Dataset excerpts
□ □ □

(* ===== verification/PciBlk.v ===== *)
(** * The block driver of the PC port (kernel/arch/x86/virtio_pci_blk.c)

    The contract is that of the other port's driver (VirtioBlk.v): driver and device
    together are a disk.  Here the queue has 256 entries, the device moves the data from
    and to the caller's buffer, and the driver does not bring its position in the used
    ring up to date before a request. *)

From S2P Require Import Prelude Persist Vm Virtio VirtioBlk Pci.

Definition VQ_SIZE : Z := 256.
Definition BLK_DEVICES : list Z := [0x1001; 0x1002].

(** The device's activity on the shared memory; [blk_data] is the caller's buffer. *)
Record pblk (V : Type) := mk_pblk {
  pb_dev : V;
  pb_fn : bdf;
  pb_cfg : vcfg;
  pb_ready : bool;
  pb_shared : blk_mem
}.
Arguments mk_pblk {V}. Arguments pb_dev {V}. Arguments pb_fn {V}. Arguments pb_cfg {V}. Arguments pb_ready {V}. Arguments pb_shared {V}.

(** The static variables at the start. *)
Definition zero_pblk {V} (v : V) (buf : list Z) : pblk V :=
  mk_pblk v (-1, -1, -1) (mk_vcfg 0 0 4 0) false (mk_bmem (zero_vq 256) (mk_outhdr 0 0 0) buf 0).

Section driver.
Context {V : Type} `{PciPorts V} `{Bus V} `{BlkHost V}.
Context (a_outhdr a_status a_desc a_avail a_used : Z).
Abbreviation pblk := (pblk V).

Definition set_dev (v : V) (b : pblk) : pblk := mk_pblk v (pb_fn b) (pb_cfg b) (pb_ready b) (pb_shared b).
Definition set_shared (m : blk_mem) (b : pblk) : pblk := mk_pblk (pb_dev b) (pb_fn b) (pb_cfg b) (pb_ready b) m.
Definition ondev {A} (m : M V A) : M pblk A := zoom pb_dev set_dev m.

□ □ □

What the exercise asks
All of the entries should be transcribed exactly as they appear.

Task answer
(* ===== verification/PciBlk.v ===== *)
(** * The block driver of the PC port (kernel/arch/x86/virtio_pci_blk.c)

    The contract is that of the other port's driver (VirtioBlk.v): driver and device
    together are a disk.  Here the queue has 256 entries, the device moves the data from
    and to the caller's buffer, and the driver does not bring its position in the used
    ring up to date before a request. *)

From S2P Require Import Prelude Persist Vm Virtio VirtioBlk Pci.

Definition VQ_SIZE : Z := 256.
Definition BLK_DEVICES : list Z := [0x1001; 0x1002].

(** The device's activity on the shared memory; [blk_data] is the caller's buffer. *)
Record pblk (V : Type) := mk_pblk {
  pb_dev : V;
  pb_fn : bdf;
  pb_cfg : vcfg;
  pb_ready : bool;
  pb_shared : blk_mem
}.
Arguments mk_pblk {V}. Arguments pb_dev {V}. Arguments pb_fn {V}. Arguments pb_cfg {V}. Arguments pb_ready {V}. Arguments pb_shared {V}.

(** The static variables at the start. *)
Definition zero_pblk {V} (v : V) (buf : list Z) : pblk V :=
  mk_pblk v (-1, -1, -1) (mk_vcfg 0 0 4 0) false (mk_bmem (zero_vq 256) (mk_outhdr 0 0 0) buf 0).

Section driver.
Context {V : Type} `{PciPorts V} `{Bus V} `{BlkHost V}.
Context (a_outhdr a_status a_desc a_avail a_used : Z).
Abbreviation pblk := (pblk V).

Definition set_dev (v : V) (b : pblk) : pblk := mk_pblk v (pb_fn b) (pb_cfg b) (pb_ready b) (pb_shared b).
Definition set_shared (m : blk_mem) (b : pblk) : pblk := mk_pblk (pb_dev b) (pb_fn b) (pb_cfg b) (pb_ready b) m.
Definition ondev {A} (m : M V A) : M pblk A := zoom pb_dev set_dev m.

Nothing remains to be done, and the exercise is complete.